Nginx gets halt on 15K connections !!
shahzaib shahzaib
shahzaib.cb at gmail.com
Thu May 7 13:38:23 UTC 2015
Hi,
It looks like we made the false calculation based on entertaining
concurrent connections per seconds and worker_connections limit was set to
be very low. I've increased this limit to 16000 and issue looks to be
fixed. Here's the mechanism i used to calculate concurrent connections/sec:
worker_processes * worker_connections / keepalive_timeout == concurrent
connections per second
Concurrent connections on our server is around 15K . Based on this i used
the following values :
48 * 16000 / 15 == 51200/sec
Can somebody point to me if the calculation method is false ?
Regards.
Shahzaib
On Sun, May 3, 2015 at 3:11 AM, shahzaib shahzaib <shahzaib.cb at gmail.com>
wrote:
> Experts,
>
> Could you please do me a favor in order to solve this problem ?
>
> Regards.
> Shahzaib
>
> On Sat, May 2, 2015 at 3:32 PM, shahzaib shahzaib <shahzaib.cb at gmail.com>
> wrote:
>
>> Hi,
>>
>> We've been running nginx-1.8 instance on one of our media server to
>> serve big static .mp4 files as well as small files such as .jpeg.
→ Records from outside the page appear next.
#[global] Instance side_layout_before : SideLayout geom_before.
Proof.
  split.
  - intros l r k. simpl. by rewrite elem_of_app, elem_of_reverse.
  - intros l r k (_ & Hd & _)%NoDup_app Hk. simpl in *. apply Hd. by rewrite <- elem_of_reverse.
  - intros l r Hl _. simpl. by rewrite reverse_Permutation.
  - intros I I' [h ks] HI. simpl in *. rewrite (HI h) by auto.
    destruct ks as [|k ks]; simpl; [done|]. rewrite (HI (root k)); [done|right; left].
  - intros I I' q l x r off Hl Hoff Hx Hq [Lx Ln _ Lf]. simpl in *. rewrite Hq.
    rewrite !fmap_app, !fmap_cons in *.
    rewrite (fmap_same I I' r) by auto.
    rewrite (fmap_shift I I' l off) by (intros k Hk; apply Ln; by rewrite elem_of_reverse).
    simpl. rewrite Lx in *. unfold nonempty in Hx. simpl in Hx.
    pose proof (layout_before _ _ _ _ _ off Hl Hoff ltac:(simpl; lia)) as Hl'. split.
    + eapply layout_mono; [| |exact Hl']; lia.
    + destruct l as [|k l]; simpl; [rewrite Lx; simpl; lia|].
      rewrite (Ln k) by (rewrite elem_of_reverse; left). simpl. lia.
  - intros I I' l x r off lo hi n1 a n2 Hl Hoff Hx Hn [Lx Ln Lg Lf]. simpl in *.
    apply (f_equal reverse) in Hn. rewrite reverse_involutive, reverse_app, reverse_cons in Hn.
    subst l. rewrite <- !app_assoc in *. simpl in *.
    rewrite !fmap_app, !fmap_cons, !fmap_app, !fmap_cons in *.
    rewrite (fmap_same I I' r) by (intros; apply Lf, elem_of_app; auto).
    rewrite (fmap_same I I' (reverse n2))
      by (intros k Hk; apply Lf, elem_of_app; rewrite elem_of_reverse in Hk; auto).
    rewrite (fmap_shift I I' (reverse n1) off) by (intros k Hk; apply Ln; by rewrite <- elem_of_reverse).
    simpl. rewrite (Lg a eq_refl). rewrite Lx in *. unfold nonempty in Hx. simpl in Hx.
    apply layout_before_alloc; [done|done|simpl; lia].
Qed.

#[global] Instance side_layout_after : SideLayout geom_after.
Proof.
  split.
  - intros l r k. simpl. rewrite elem_of_app. tauto.
  - intros l r k (_ & Hd & _)%NoDup_app Hk Hk'. by apply (Hd k).
  - done.
  - intros I I' [h ks] HI. simpl in *. rewrite (HI h) by auto.
    destruct (last ks) as [k|] eqn:Hk; [|done]. rewrite (HI (root k)); [done|].
    right. apply list_elem_of_fmap. exists k. eauto using last_Some_elem_of.
  - intros I I' q l x r off Hl Hoff Hx Hq [Lx Ln _ Lf]. simpl in *. rewrite Hq.
    rewrite !fmap_app, !fmap_cons in *.
    rewrite (fmap_same I I' l) by auto. rewrite (fmap_shift I I' r (- off)) by auto.
    simpl. rewrite Lx in *. unfold nonempty in Hx. simpl in Hx.
    pose proof (layout_after _ _ _ _ _ off Hl Hoff ltac:(simpl; lia)) as Hl'. split.
    + eapply layout_mono; [| |exact Hl']; lia.
    + rewrite !last_app. rewrite last_cons. destruct (last r) as [k|] eqn:Hk; simpl.
      * rewrite (Ln k) by (by apply last_Some_elem_of). simpl. lia.
      * rewrite Lx. simpl. lia.
  - intros I I' l x r off lo hi n1 a n2 Hl Hoff Hx Hn [Lx Ln Lg Lf]. simpl in *. subst r.
    rewrite !fmap_app, !fmap_cons, !fmap_app, !fmap_cons in *.
    rewrite (fmap_same I I' l) by (intros; apply Lf, elem_of_app; auto).
    rewrite (fmap_same I I' n2) by (intros; apply Lf, elem_of_app; auto).
    rewrite (fmap_shift I I' n1 (- off)) by auto.
    simpl. rewrite (Lg a eq_refl). rewrite Lx in *. unfold nonempty in Hx. simpl in Hx.
    apply layout_after_alloc; [done|done|simpl; lia].
Qed.

(** ** The operations of a side *)

Lemma split_children_ok (l : list tree) x (r : list tree) :
  NoDup (root <$> (l ++ x :: r)) →
  split_children (root <$> (l ++ x :: r)) (root x) = Ok (root <$> l, root <$> r).
Proof.
  intros Hnd. unfold split_children. rewrite fmap_app, fmap_cons in *.
  assert (list_find (root x =.) ((root <$> l) ++ root x :: (root <$> r))
    = Some (length (root <$> l), root x)) as ->.
  { apply list_find_Some. split_and!; [by apply list_lookup_middle|done|].
    intros j y Hy Hj <-. apply NoDup_app in Hnd as (_ & Hd & _).
    rewrite lookup_app_l in Hy by done. apply list_elem_of_lookup_2 in Hy.
    apply (Hd _ Hy). left. }
  by rewrite take_app_length, <- (Nat.add_1_r (length _)), <- drop_drop, drop_app_length.
Qed.

Section sides.
Context (t : tree) (fuel : nat) (Hfuel : (length (nodes t) < fuel)%nat).
Abbreviation I c := (ivl (data c)).

Class SideOps (side : Side) (g : Geometry) : Prop := {
  so_remaining (c : RCtx) s :
    ready t c → subtree s t → node_ok (I c) s →
    0 ≤ g_slack g (I c) s ∧ ∃ r, reads (remaining side (root s)) (store c) r
      ∧ Interval.size (E:=ReachabilityError) r = Ok (g_slack g (I c) s);
  so_shrink_op : shrink side ∈ [Interval.increase; Interval.decrease; Interval.increase_start;
    Interval.decrease_start; Interval.increase_end; Interval.decrease_end];
  so_shrink : ∃ ds de, shifts (shrink side) ds de
    ∧ ∀ i off, Interval.mk (start i + ds off) (end_ i + de off) = g_shrink g off i;
  so_shrink_node J J' s off :
    node_ok J s → 0 ≤ off ≤ g_slack g J s → J' (root s) = g_shrink g off (J (root s)) →
    valid (J' (root s)) → (∀ k, k ∈ kids s → J' (root k) = J (root k)) →
    node_ok J' s;
  so_none A (c : RCtx) q l x r off Q :
    ready t c → subtree (Node q (l ++ x :: r)) t → (A ∉ root <$> g_near g l r) →
    Forall (λ k, 1 ≤ card (I c (root k))) (g_near g l r) →
    (∀ c', shifted t (g_dir g off) (g_near g l r) c c' → Q tt c') →
    safe (offset_siblings side A (root x) off) c Q;
  so_alloc sA (c : RCtx) q l x r off n1 n2 Q :
    ready t c → subtree (Node q (l ++ x :: r)) t → g_near g l r = n1 ++ sA :: n2 →
    Forall (λ k, 1 ≤ card (I c (root k))) n1 →
    (kids sA = [] → 1 ≤ card (I c (root sA)) + off) →
    (∀ c1 c2, shifted t (g_dir g off) n1 c c1 → moves t (λ x, x ∈ nodes sA) c1 c2 → ready t c2 →
       I c2 (root sA) = g_grow g off (I c (root sA)) → indexes sA c2 → Q tt c2) →
    safe (offset_siblings side (root sA) (root x) off) c Q;
}.

(** Siblings and the reads that [offset_siblings] starts with. *)
Section reads.
Context (c : RCtx) (q : Hash) (l : list tree) (x : tree) (r : list tree).
Context (Hrd : ready t c) (Hs : subtree (Node q (l ++ x :: r)) t).

Lemma siblings_nodup : NoDup ((l ++ x :: r) ≫= nodes).
Proof using Hrd Hs.
  destruct Hrd as [Hr _]. eapply NoDup_subtree in Hs; [|apply (rep_nodup _ _ Hr)].
  by apply NoDup_nodes_inv in Hs as (_ & _ & ?).
Qed.

Lemma siblings_subtree k : k ∈ l ++ x :: r → subtree k t.
Proof using Hs. intros Hk. exact (kid_subtree _ _ _ _ Hs Hk). Qed.

Lemma offset_reads {A} (k : list Hash * list Hash → M RCtx ReachabilityError A) Q :
  safe (k (root <$> l, root <$> r)) c Q →
  safe (parent ← on_store (try (get_parent (root x)));
        children ← on_store (try (get_children parent));
        p ← lift (split_children children (root x)); k p) c Q.
Proof using Hrd Hs.
  destruct Hrd as [Hr _]. intros HQ.
  assert (x ∈ l ++ x :: r) as Hx by (rewrite elem_of_app, elem_of_cons; auto).
  apply safe_bind, runs_safe. eapply runs_on_store; [by apply reads_try; eapply read_parent|].
  apply safe_bind, runs_safe. eapply runs_on_store; [by apply reads_try; eapply read_children|].
  apply safe_bind, safe_lift; rewrite split_children_ok;
    try (eapply kid_roots_nodup, NoDup_subtree; [exact Hs|apply (rep_nodup _ _ Hr)]); [done|].
  by intros ? [= <-].
Qed.

(** The allocation block among the siblings that are visited. *)
Lemma offset_alloc_safe sA n1 n2 (op_alloc op : Interval → Z → outcome ReachabilityError Interval)
    ds da ea off Q :
  (∀ k, k ∈ n1 ++ sA :: n2 → k ∈ l ++ x :: r) → NoDup ((n1 ++ sA :: n2) ≫= nodes) →
  shifts op ds ds → op ∈ [Interval.increase; Interval.decrease; Interval.increase_start;
    Interval.decrease_start; Interval.increase_end; Interval.decrease_end] →
  shifts op_alloc da ea → op_alloc ∈ [Interval.increase; Interval.decrease; Interval.increase_start;
    Interval.decrease_start; Interval.increase_end; Interval.decrease_end] →
  ea off - da off = off →
  Forall (λ k, 1 ≤ card (I c (root k))) n1 →
  (kids sA = [] → 1 ≤ card (I c (root sA)) + off) →
  (∀ c1 c2, shifted t (ds off) n1 c c1 → moves t (λ x, x ∈ nodes sA) c1 c2 → ready t c2 →
     I c2 (root sA) = Interval.mk (start (I c (root sA)) + da off) (end_ (I c (root sA)) + ea off) →
     indexes sA c2 → Q tt c2) →
  safe (offset_siblings_loop fuel (root sA) off op_alloc op (root <$> (n1 ++ sA :: n2))) c Q.
Proof using Hrd Hs Hfuel.
  intros Hin Hnd Hop1 Hop2 Ha1 Ha2 Hoff Hn1 Hleaf HQ. rewrite fmap_app, fmap_cons.
  rewrite bind_app, bind_cons in Hnd. apply NoDup_app in Hnd as (Hnd1 & Hdis & Hnd2).
  assert (root sA ∉ n1 ≫= nodes) as HsA.
  { intros HA. apply (Hdis _ HA), elem_of_app. left. apply root_in_nodes. }
  apply (offset_loop_safe t fuel Hfuel _ _ _ ds); auto.
  - intros (k & He & Hk)%list_elem_of_fmap. apply HsA, list_elem_of_bind. exists k.
    rewrite He. auto with kaspa.
  - apply Forall_forall. intros k Hk. rewrite Forall_forall in Hn1. split; [|auto].
    apply siblings_subtree, Hin, elem_of_app; auto.
  - intros c1 Hsh. pose proof Hsh as (Hm1 & Hrd1 & _). simpl. rewrite bool_decide_eq_true_2 by done.
    assert (I c1 (root sA) = I c (root sA)) as Hsame.
    { apply (mv_ivl _ _ _ _ Hm1). intros (k & Hk & Hx). apply HsA, list_elem_of_bind. eauto. }
    apply (apply_op_propagate_safe t fuel Hfuel _ da ea); auto.
    + apply siblings_subtree, Hin, elem_of_app. right; left.
    + intros Hk. rewrite Hsame. specialize (Hleaf Hk). lia.
    + intros c2 Hm2 Hrd2 Hst Hen Hv Hix. eapply HQ; eauto.
      rewrite Hsame in *. by apply interval_eq.
Qed.
End reads.

Lemma node_kids J s : node_ok J s →
  spread (start (J (root s))) (J ∘ root <$> kids s) (end_ (J (root s)) - 1).
Proof. by intros (_ & _ & ?). Qed.

Lemma spread_head lo i l hi : spread lo (i :: l) hi → spread (start i) (i :: l) hi.
Proof. simpl. intuition lia. Qed.

Lemma capacity_known (c : RCtx) s :
  ready t c → subtree s t → node_ok (I c) s →
  reads (interval_children_capacity (root s)) (store c)
    (Interval.mk (start (I c (root s))) (end_ (I c (root s)) - 1)).
Proof.
  intros [Hr _] Hs (Hv & Hne & _). apply capacity_read; [|done..].
  apply (rep_dom _ _ Hr). eapply subtree_nodes; eauto with kaspa.
Qed.

Lemma kid_interval_read (c : RCtx) s k :
  ready t c → subtree s t → k ∈ kids s → reads (get_interval (root k)) (store c) (I c (root k)).
Proof.
  intros [Hr _] Hs Hk. apply (read_interval _ t Hr). destruct s as [h ks].
  eapply subtree_nodes; [exact Hs|]. apply nodes_node. eauto with kaspa.
Qed.
Lemma level_none_state c2 :
  (∀ k, k ∈ l ++ r → indexes k c) → shifted t (g_dir g off) (g_near g l r) c1 c2 →
  level g (I c) (I c2) x off (g_near g l r) None (g_far g l r)
  ∧ (∀ k, k ∈ l ++ x :: r → indexes k c2) ∧ nonempty (I c2 (root x)).
Proof using Hsq Hnd Hlay Hm1 Hx1 Hix1.
  intros Hold Hsh. pose proof Hsh as (Hm2 & Hrd2 & Hnear). rewrite Forall_forall in Hnear.
  pose proof level_near as Hin. pose proof (NoDup_bind_nodes _ level_nodup) as Hndl.
  assert (x ∉ g_near g l r) as Hxn.
  { intros Hx. assert (x ∈ l ++ r) as Hx' by (apply (sl_split (g:=g)); auto).
    by destruct (level_sibling x Hx') as [_ []]. }
  assert (NoDup (l ++ r)) as Hlr.
  { rewrite <- Permutation_middle in Hndl. by apply NoDup_cons in Hndl as [_ ?]. }
  assert (∀ k, k ∈ g_far g l r → k ∈ l ++ r ∧ k ∉ g_near g l r) as Hfar.
  { intros k Hk. split; [apply (sl_split (g:=g)); auto|]. intros Hk'. by apply (sl_disj (g:=g) l r k). }
  assert (I c2 (root x) = I c1 (root x)) as Hx2.
  { apply (level_frame _ c2 _ x Hsh Hin level_x Hxn). auto with kaspa. }
  split_and!; [split| |].
  - congruence.
  - intros k Hk. destruct (Hnear k Hk) as (Hst & Hen & _).
    assert (k ∈ l ++ r) as Hkl by (apply (sl_split (g:=g)); auto).
    rewrite (level_same k Hkl) in Hst, Hen by auto with kaspa. by apply interval_eq.
  - done.
  - intros k Hk. destruct (Hfar k Hk) as [Hkl Hkn].
    rewrite (level_frame _ c2 _ k Hsh Hin (proj1 (level_sibling k Hkl)) Hkn) by auto with kaspa.
    apply (level_same k Hkl). auto with kaspa.
  - intros k Hk. assert (k = x ∨ k ∈ l ++ r) as [->|Hkl]
      by (rewrite elem_of_app, elem_of_cons in *; naive_solver).
    { eapply indexes_ext; [|exact Hix1]. apply (level_frame _ c2 _ x Hsh Hin Hk Hxn). }
    pose proof (proj1 (sl_split (g:=g) l r k) Hkl) as [Hkn|Hkf]; [by apply Hnear|].
    eapply indexes_ext; [|by apply Hold]. intros y Hy.
    rewrite (level_frame _ c2 _ k Hsh Hin Hk (proj2 (Hfar k Hkf)) y Hy). by apply (level_same k).
  - rewrite Hx2. by destruct level_x_ok as (_ & ? & _).
Qed.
Nginx is
>> serving well under 13K connections/sec with 800Mbps outgoing network load
>> but whenever requests exceed 15K connections, nginx gets halt and 'D'
>> status goes all over around the nginx workers, as well as network load
>> drops down to 400Mbps due to which video streaming gets stuck and after
>> 5-10 minutes load starts dropping and nginx starts stabilizing again as
>> well as network load gets back to 800Mbps. We've been encountering this
>> fluctuating situation on each 15minutes gap (Probably).
>>
>> We know that 'D' status is most likely due to high Disk I/O and to
>> ensure that the disk i/o could be the problem under 15K connections, we had
>> enabled apache on port 8080 for testing same video stream during high load
>> and buffered on apache, well the stream was fluctuating a bit but there was
>> no stuck for around 5-10 minutes. In the meantime the same video was worst
>> on nginx and stucked for 5minutes during buffer.
>>
>> We suspecting this to be related to something else than Disk I/O, reason
>> is the same video under high load buffers better on apache(on port 8080).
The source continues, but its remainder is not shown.